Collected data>
(** After the pipeline no pass is selected or run and no pipeline is
    started. *)
Lemma after_pipeline_no_pass (cl : CommandLine) :
  logs (fun e => is_pass_event e = false /\ is_pipeline_start e = false)
       (after_pipeline cl).
Proof.
  unfold after_pipeline, open_output, print_module, exit_status.
  logs_auto; auto.
Qed.

Lemma before_pipeline_no_start (argv0 : string) (cl : CommandLine) :
  logs (fun e => is_pass_event e = false /\ is_pipeline_start e = false)
       (before_pipeline B argv0 cl).
Proof. unfold_parts. logs_auto; auto. Qed.

(** A run that reaches the pipeline is the pipeline step followed by what
    comes after it. *)
Lemma main_with_from_pipeline (argv0 : string) (cl : CommandLine)
    (st st0 st1 : St World) :
  before_pipeline B argv0 cl st = (Next tt, st0) ->
  run_pipeline cl st0 = (Next tt, st1) ->
  main_with B argv0 cl st = after_pipeline cl st1.
Proof.
  intros Hb Hr. rewrite RunFacts.main_with_cut.
  erewrite MainFacts.bind_next; [|exact Hb].
  erewrite MainFacts.bind_next; [|exact Hr]. reflexivity.
Qed.

Lemma main_with_stopped_early (argv0 : string) (cl : CommandLine)
    (st st' : St World) (t : Termination) :
  before_pipeline B argv0 cl st = (Stop t, st') ->
  main_with B argv0 cl st = (Stop t, st').
Proof.
  intros Hb. rewrite RunFacts.main_with_cut. now apply MainFacts.bind_stop.
Qed.

(** The filter of a state's log under a part of the driver that adds no
    event of the kind. *)
Lemma filter_kept {A : Type} (p : Event -> bool) (m : M World A)
    (st st' : St World) (r : Flow A) :
  logs (fun e => p e = false) m ->
  m st = (r, st') ->
  filter p st'.(log) = filter p st.(log).
Proof.
  intros Hl Hm. pose proof (logs_filter p st Hl) as H.
  now rewrite Hm in H.
Qed.

(** C1: with a preset group (Diagnostics or Performance) and an explicit
    list both given, a run of [main] that reaches the pipeline executes the
    group's preset and nothing else: the pipeline step is the one preset
    call, [main] goes on from the state that call leaves, and it is the
    only pass event of the whole run.  The explicit list is ignored: the
    run is the same for any other list, and nothing is registered with,
    added to or run on a pass manager of the driver. *)
Theorem group_takes_precedence_C1 (argv0 : string) (cl : CommandLine)
    (st : St World) :
  cl.(OptimizationGroup) <> Unknown ->
  (forall Passes' : list PassKind,
     main_with B argv0 (with_Passes Passes' cl) st
     = main_with B argv0 cl st)
  /\ filter is_explicit_event (snd (main_with B argv0 cl st)).(log)
     = filter is_explicit_event st.(log)
  /\ match before_pipeline B argv0 cl st with
     | (Next _, st0) =>
         let preset :=
           match cl.(OptimizationGroup) with
           | Diagnostics => EvRunSILDiagnosticPasses (SILOpts_of cl)
           | _ => EvRunSILOptimizationPasses (SILOpts_of cl)
           end in
         let st1 :=
           record preset st0
             (match cl.(OptimizationGroup) with
              | Diagnostics =>
                  runSILDiagnosticPasses (SILOpts_of cl) st0.(world)
              | _ => runSILOptimizationPasses (SILOpts_of cl) st0.(world)
              end) in
         run_pipeline cl st0 = (Next tt, st1)
         /\ main_with B argv0 cl st = after_pipeline cl st1
         /\ filter is_pass_event (snd (main_with B argv0 cl st)).(log)
            = filter is_pass_event st.(log) ++ [preset]
     | (Stop t, st') =>
         main_with B argv0 cl st = (Stop t, st')
         /\ filter is_pass_event st'.(log) = filter is_pass_event st.(log)
     end.
Proof.
  intros Hg.
  destruct (MainFacts.preset_group_facts B argv0 cl st Hg) as (_ & Hi & He).
  split; [exact Hi|]. split; [exact He|].
  assert (Hq : logs (fun e => is_pass_event e = false)
                 (before_pipeline B argv0 cl)).
  { eapply logs_weaken; [|apply before_pipeline_no_start]. simpl. tauto. }
  destruct (before_pipeline B argv0 cl st) as [[[]|t] st0] eqn:Hb.
  - cbv zeta.
    assert (Hr : run_pipeline cl st0
                 = (Next tt,
                    record
                      match cl.(OptimizationGroup) with
                      | Diagnostics =>
                          EvRunSILDiagnosticPasses (SILOpts_of cl)
                      | _ => EvRunSILOptimizationPasses (SILOpts_of cl)
                      end st0
                      match cl.(OptimizationGroup) with
                      | Diagnostics =>
                          runSILDiagnosticPasses (SILOpts_of cl) st0.(world)
                      | _ =>
                          runSILOptimizationPasses (SILOpts_of cl)
                            st0.(world)
                      end)).
    { unfold run_pipeline. destruct cl.(OptimizationGroup);
        [contradiction | reflexivity | reflexivity]. }
    split; [exact Hr|].
    pose proof (main_with_from_pipeline argv0 cl st Hb Hr) as Hm.
    split; [exact Hm|].
    rewrite Hm.
    assert (Ha : logs (fun e => is_pass_event e = false) (after_pipeline cl)).
    { eapply logs_weaken; [|apply after_pipeline_no_pass]. simpl. tauto. }
    rewrite (logs_filter is_pass_event _ Ha). simpl.
    rewrite filter_app, (filter_kept is_pass_event st Hq Hb).
    now destruct cl.(OptimizationGroup).
  - split; [now apply main_with_stopped_early|].
    exact (filter_kept is_pass_event st Hq Hb).
Qed.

Task directions>
Lines above that have "list": copy each of them.

Task output>
    list both given, a run of [main] that reaches the pipeline executes the
    only pass event of the whole run.  The explicit list is ignored: the
    run is the same for any other list, and nothing is registered with,
  (forall Passes' : list PassKind,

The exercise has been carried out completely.